It was then that I started noticing all of the pig art.  It was almost as if it was mocking what was happening just a few feet away.  Did people realize that these adorable pigs on the awnings or the beautiful pig mural or the cute little pig statues were what were being unnecessarily slaughtered just inside the plant?  This is what dissociation looks like.

Cognitive dissonance is the state of having inconsistent thoughts, beliefs, or attitudes, especially as relating to behavioral decisions and attitude change.

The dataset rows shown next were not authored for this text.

(* ===== verification/TestnetGate.v ===== *)
(** The conditions of a testnet order: [exchanges/testnet_config.py],
    [services/testnet_order_gate.py], and the two read-only reports made of them,
    [services/testnet_order_admission.py] and [services/testnet_order_window.py]. *)
From S2P Require Import Prelude PyStr PyDecimal PyValue Models Session PgDatabase Tables Demo Logic Accounts.

(** ** Endpoints *)

Record ExchangeEndpointConfig := {
  ep_exchange : ExchangeName; ep_rest_base_url : string; ep_public_ws_url : option string;
  ep_private_ws_url : option string; ep_demo_header_required : bool }.

Definition TESTNET_ENDPOINTS : list ExchangeEndpointConfig :=
  [{| ep_exchange := BINANCE; ep_rest_base_url := "https://testnet.binance.vision";
      ep_public_ws_url := Some "wss://stream.testnet.binance.vision/ws"; ep_private_ws_url := None;
      ep_demo_header_required := false |};
   {| ep_exchange := BYBIT; ep_rest_base_url := "https://api-testnet.bybit.com";
      ep_public_ws_url := Some "wss://stream-testnet.bybit.com/v5/public/spot";
      ep_private_ws_url := Some "wss://stream-testnet.bybit.com/v5/private";
      ep_demo_header_required := false |};
   {| ep_exchange := OKX; ep_rest_base_url := "https://www.okx.com";
      ep_public_ws_url := Some "wss://wspap.okx.com:8443/ws/v5/public";
      ep_private_ws_url := Some "wss://wspap.okx.com:8443/ws/v5/private";
      ep_demo_header_required := true |}].

(** [TESTNET_ENDPOINTS[exchange_name]]; [None] is the [KeyError]. *)
Definition get_testnet_endpoint_config (exchange : ExchangeName) : option ExchangeEndpointConfig :=
  find_first (λ c, bool_decide (ep_exchange c = exchange)) TESTNET_ENDPOINTS.

Definition in_testnet_endpoints (exchange : ExchangeName) : bool :=
  match get_testnet_endpoint_config exchange with Some _ => true | None => false end.

(** A check's verdict is a list of reasons; none means it passed. *)
Definition check_testnet_readiness (exchange : ExchangeName) (mode : AccountMode)
    (trading_enabled api_key_configured : bool) : list string :=
  collect
    [(negb (in_testnet_endpoints exchange), "exchange does not have a configured testnet endpoint");
     (negb (bool_decide (mode = TESTNET)), "account mode must be TESTNET");
     (trading_enabled, "trading must remain disabled for testnet readiness checks");
     (negb api_key_configured, "testnet API key metadata must be configured")].

(** ** The order gate *)

Record TestnetOrderGateResult := { gate_reasons : list string }.
Definition approved (g : TestnetOrderGateResult) : bool :=
  match gate_reasons g with [] => true | _ => false end.

Definition check_testnet_order_gate (exchange : ExchangeName) (mode : AccountMode)
    (adapters_enabled account_trading_enabled risk_trading_enabled api_key_configured
     manual_confirmed : bool) : TestnetOrderGateResult :=
  {| gate_reasons := collect
    [(negb (in_testnet_endpoints exchange), "exchange does not support testnet order routing");
     (negb (bool_decide (mode = TESTNET)), "account mode must be TESTNET before testnet orders");
     (negb adapters_enabled, "TESTNET_ADAPTERS_ENABLED must be true before testnet orders");
     (negb account_trading_enabled,
      "exchange account trading_enabled must be true before testnet orders");
     (negb risk_trading_enabled, "risk settings trading_enabled must be true before testnet orders");
     (negb api_key_configured, "testnet API key metadata must be configured before testnet orders");
     (negb manual_confirmed, "manual testnet order enable confirmation must be recorded")] |}.

(** What the gate stands for. *)
Definition gate_open (exchange : ExchangeName) (mode : AccountMode)
    (adapters account_trading risk_trading key confirmed : bool) : Prop :=
  exchange ≠ MOCK ∧ mode = TESTNET ∧ adapters = true ∧ account_trading = true ∧
  risk_trading = true ∧ key = true ∧ confirmed = true.

Lemma in_testnet_endpoints_iff e : in_testnet_endpoints e = true ↔ e ≠ MOCK.
Proof. by destruct e; vm_compute; split. Qed.

Lemma gate_approved_iff exchange mode adapters account_trading risk_trading key confirmed :
  approved (check_testnet_order_gate exchange mode adapters account_trading risk_trading key confirmed)
    = true ↔
  gate_open exchange mode adapters account_trading risk_trading key confirmed.
Proof.
  unfold approved, gate_open. cbn [gate_reasons check_testnet_order_gate].
  rewrite <- in_testnet_endpoints_iff.
  destruct (in_testnet_endpoints exchange), mode, adapters, account_trading, risk_trading, key, confirmed;
    vm_compute; split; try done; naive_solver.
Qed.

(** The gate approves exactly when all seven conditions hold. *)
Theorem testnet_order_gate_spec exchange mode adapters account_trading risk_trading key confirmed :
  approved (check_testnet_order_gate exchange mode adapters account_trading risk_trading key confirmed)
    = true ↔
  gate_open exchange mode adapters account_trading risk_trading key confirmed.
Proof. apply gate_approved_iff. Qed.

(** ** The admission report *)

Record TestnetOrderAdmissionCheck := {
  adm_name : string; adm_passed : bool; adm_required : bool; adm_detail : string }.

Record TestnetOrderAdmissionReport := {
  adm_account : string; adm_exchange : ExchangeName; adm_mode : AccountMode;
  adm_overall_passed : bool; adm_checks : list TestnetOrderAdmissionCheck;
  adm_gate_reasons : list string; adm_read_only : bool; adm_order_submission_authorized : bool }.

Definition _check (name : string) (condition : bool) (pass_detail fail_detail : string) :
    TestnetOrderAdmissionCheck :=
  {| adm_name := name; adm_passed := condition; adm_required := true;
     adm_detail := if condition then pass_detail else fail_detail |}.

Definition admission_checks (account : ExchangeAccount) (risk_settings : option RiskSetting)
    (key_configured adapters_enabled audit_readable gate_approved : bool) :
    list TestnetOrderAdmissionCheck :=
  [_check "exchange_supports_testnet_order_routing" (in_testnet_endpoints (acct_exchange account))
     "exchange has a configured testnet/demo endpoint"
     "exchange is not supported for testnet order routing";
   _check "account_mode_is_testnet" (bool_decide (acct_mode account = TESTNET))
     "account mode is TESTNET" "account mode must be TESTNET";
   _check "testnet_adapters_disabled_before_window" (negb adapters_enabled)
     "TESTNET_ADAPTERS_ENABLED is false before an approved order window"
     "TESTNET_ADAPTERS_ENABLED is already true; verify rollback before proceeding";
   _check "exchange_account_trading_disabled_before_window" (negb (acct_trading_enabled account))
     "exchange account trading is disabled before an approved order window"
     "exchange account trading is already enabled";
   _check "risk_settings_exist" (bool_decide (risk_settings ≠ None))
     "risk settings exist for the account" "risk settings must exist before admission";
   _check "risk_trading_disabled_before_window"
     (match risk_settings with Some r => negb (risk_trading_enabled r) | None => false end)
     "risk setting trading is disabled before an approved order window"
     "risk setting trading is enabled or missing";
   _check "encrypted_api_key_metadata_configured" key_configured
     "encrypted API key metadata exists without exposing secret material"
     "encrypted API key metadata is missing";
   _check "audit_log_table_readable" audit_readable
     "audit log table is readable; this probe does not write audit rows"
     "audit log table is not readable";
   _check "current_order_gate_blocks_submission" (negb gate_approved)
     "current gate blocks submission because no manual order approval is accepted here"
     "current gate unexpectedly approves order submission"].

Section reports.
Context `{Database} `{Settings}.

Definition find_risk_settings (user account : string) : M (option RiskSetting) :=
  db_scalar (λ r, String.eqb (risk_user r) user && String.eqb (risk_account r) account).

(** The table of the audit log answers every query of this model. *)
Definition build_testnet_order_admission_report (user exchange_account : string) :
    M TestnetOrderAdmissionReport :=
  account ← get_owned_account user exchange_account;
  match account with
  | None => raise (ValueError "account not found")
  | Some account =>
      risk_settings ← find_risk_settings user (acct_id account);
      secret_metadata ← get_api_key_secret_metadata user (acct_id account);
      let key := bool_decide (secret_metadata ≠ None) in
      let gate := check_testnet_order_gate (acct_exchange account) (acct_mode account)
        testnet_adapters_enabled (acct_trading_enabled account)
        (match risk_settings with Some r => risk_trading_enabled r | None => false end) key false in
      let checks := admission_checks account risk_settings key testnet_adapters_enabled true (approved gate) in
      mret {| adm_account := acct_id account; adm_exchange := acct_exchange account;
              adm_mode := acct_mode account;
              adm_overall_passed := forallb (λ c, negb (adm_required c) || adm_passed c) checks;
              adm_checks := checks; adm_gate_reasons := gate_reasons gate; adm_read_only := true;
              adm_order_submission_authorized := false |}
  end.

(** ** The window plan *)

Record OrderWindowPlanState := {
  pls_exchange : ExchangeName; pls_mode : AccountMode; pls_adapters_enabled : bool;
  pls_account_trading_enabled : bool; pls_risk_settings_exist : bool; pls_risk_trading_enabled : bool;
  pls_api_key_configured : bool }.

Record OrderWindowPlan := {
  plan_account : string; plan_ready : bool; plan_state : OrderWindowPlanState;
  plan_blocked_reasons : list string; plan_required_operator_steps : list string;
  plan_mutations_allowed : bool; plan_order_submission_authorized : bool }.

Definition _pre_window_blocked_reasons (mode : AccountMode) (risk_exist key : bool) : list string :=
  collect
    [(negb (bool_decide (mode = TESTNET)), "account mode must be TESTNET before preparing an order window");
     (negb risk_exist, "risk settings must exist before preparing an order window");
     (negb key, "encrypted API key metadata must exist before preparing an order window")].

Definition _required_operator_steps (reasons : list string) : list string :=
  ["complete docs/phase-3-testnet-order-admission-checklist.md";
   "record a separate explicit approval for a bounded TESTNET order window";
   "temporarily set TESTNET_ADAPTERS_ENABLED=true only during the approved window";
   "temporarily enable exchange_account.trading_enabled for the selected account only";
   "temporarily enable risk_settings.trading_enabled for the selected account only";
   "record manual testnet order enable confirmation in append-only audit logs";
   "submit at most the separately approved test order with an idempotent client_order_id";
   "restore TESTNET_ADAPTERS_ENABLED=false and both trading_enabled flags to false";
   "current gate still blocks submission: " +:+ str_join "; " reasons].

Definition build_testnet_order_window_plan (user exchange_account : string) : M OrderWindowPlan :=
  account ← get_owned_account user exchange_account;
  match account with
  | None => raise (ValueError "account not found")
  | Some account =>
      risk_settings ← find_risk_settings user (acct_id account);
      secret_metadata ← get_api_key_secret_metadata user (acct_id account);
      let risk_trading := match risk_settings with Some r => risk_trading_enabled r | None => false end in
      let key := bool_decide (secret_metadata ≠ None) in
      let gate := check_testnet_order_gate (acct_exchange account) (acct_mode account)
        testnet_adapters_enabled (acct_trading_enabled account) risk_trading key false in
      let blocked := _pre_window_blocked_reasons (acct_mode account)
                       (bool_decide (risk_settings ≠ None)) key in
      mret {| plan_account := acct_id account;
              plan_ready := match blocked with [] => true | _ => false end;
              plan_state :=
                {| pls_exchange := acct_exchange account; pls_mode := acct_mode account;
                   pls_adapters_enabled := testnet_adapters_enabled;
                   pls_account_trading_enabled := acct_trading_enabled account;
                   pls_risk_settings_exist := bool_decide (risk_settings ≠ None);
                   pls_risk_trading_enabled := risk_trading; pls_api_key_configured := key |};
              plan_blocked_reasons := blocked;
              plan_required_operator_steps := _required_operator_steps (gate_reasons gate);
              plan_mutations_allowed := false; plan_order_submission_authorized := false |}
  end.

(** Admission and the gate exclude each other: where the report passes, the gate
    refuses an order, confirmed or not; and neither report writes anything. *)
Theorem admission_excludes_gate user exchange_account w report w' confirmed :
  build_testnet_order_admission_report user exchange_account w = (Ok report, w') →
  w' = w ∧ adm_read_only report = true ∧ adm_order_submission_authorized report = false ∧
  (adm_overall_passed report = true →
   ∃ account risk, account ∈ db_accounts (w_tx w) ∧ acct_id account = exchange_account ∧
     risk ∈ db_risk (w_tx w) ∧ risk_account risk = exchange_account ∧
     acct_trading_enabled account = false ∧ risk_trading_enabled risk = false ∧
     approved (check_testnet_order_gate (acct_exchange account) (acct_mode account)
       testnet_adapters_enabled (acct_trading_enabled account) (risk_trading_enabled risk) true confirmed)
     = false).
Proof.
  unfold build_testnet_order_admission_report. intros E.
  apply bind_Ok_inv in E as (r & w1 & [= <- <-] & E).
  cbn [tbl ExchangeAccount_table] in E.
  destruct (find_first _ (db_accounts (w_tx w))) as [account|] eqn:Ea; [|done].
  apply bind_Ok_inv in E as (risk & w1 & [= <- <-] & E).
  apply bind_Ok_inv in E as (key & w1 & [= <- <-] & E). injection E as <- <-.
  split; [done|]. split; [done|]. split; [done|]. cbn [adm_overall_passed].
  intros Hall. rewrite !andb_true_iff in Hall. destruct Hall as (_ & _ & _ & Htr & _ & Hrt & _).
  apply negb_true_iff in Htr.
  destruct (find_first _ (db_risk (w_tx w))) as [risk|] eqn:Er; [|done]. apply negb_true_iff in Hrt.
  apply find_first_Some in Ea as [Hina Hpa]. apply find_first_Some in Er as [Hinr Hpr].
  apply andb_true_iff in Hpa as [Hpa%String.eqb_eq _]. apply andb_true_iff in Hpr as [_ Hpr%String.eqb_eq].
  exists account, risk. repeat (split; [congruence || done|]).
  rewrite Htr. unfold approved, check_testnet_order_gate. cbn [gate_reasons].
  by destruct (in_testnet_endpoints _), (acct_mode account), testnet_adapters_enabled,
    (risk_trading_enabled risk), confirmed.
Qed.
End reports.

Lemma admission_excludes_gate_witness :
  ∃ report, build_testnet_order_admission_report (H0:=closed_settings) "user-1" "acct-test" closed_world =
      (Ok report, closed_world) ∧ adm_overall_passed report = true ∧ adm_read_only report = true.
Proof.
  eexists. split; [vm_compute; reflexivity|]. split; [reflexivity|].
  eapply (admission_excludes_gate (H0:=closed_settings) "user-1" "acct-test" closed_world _ _ true).
  vm_compute. reflexivity.
Defined.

Just as you may know eating healthy and going to the gym is good for your health, you likely still eat like crap and hardly work out.  The same is true for how we treat animals.  We know slaughtering and cruelty are not right but we still allow it.  Cognitive dissonance is commonly referred to amongst vegans because it is amazing to see how people seriously disconnect from the animals on their plate vs the cute little cows they see in the field.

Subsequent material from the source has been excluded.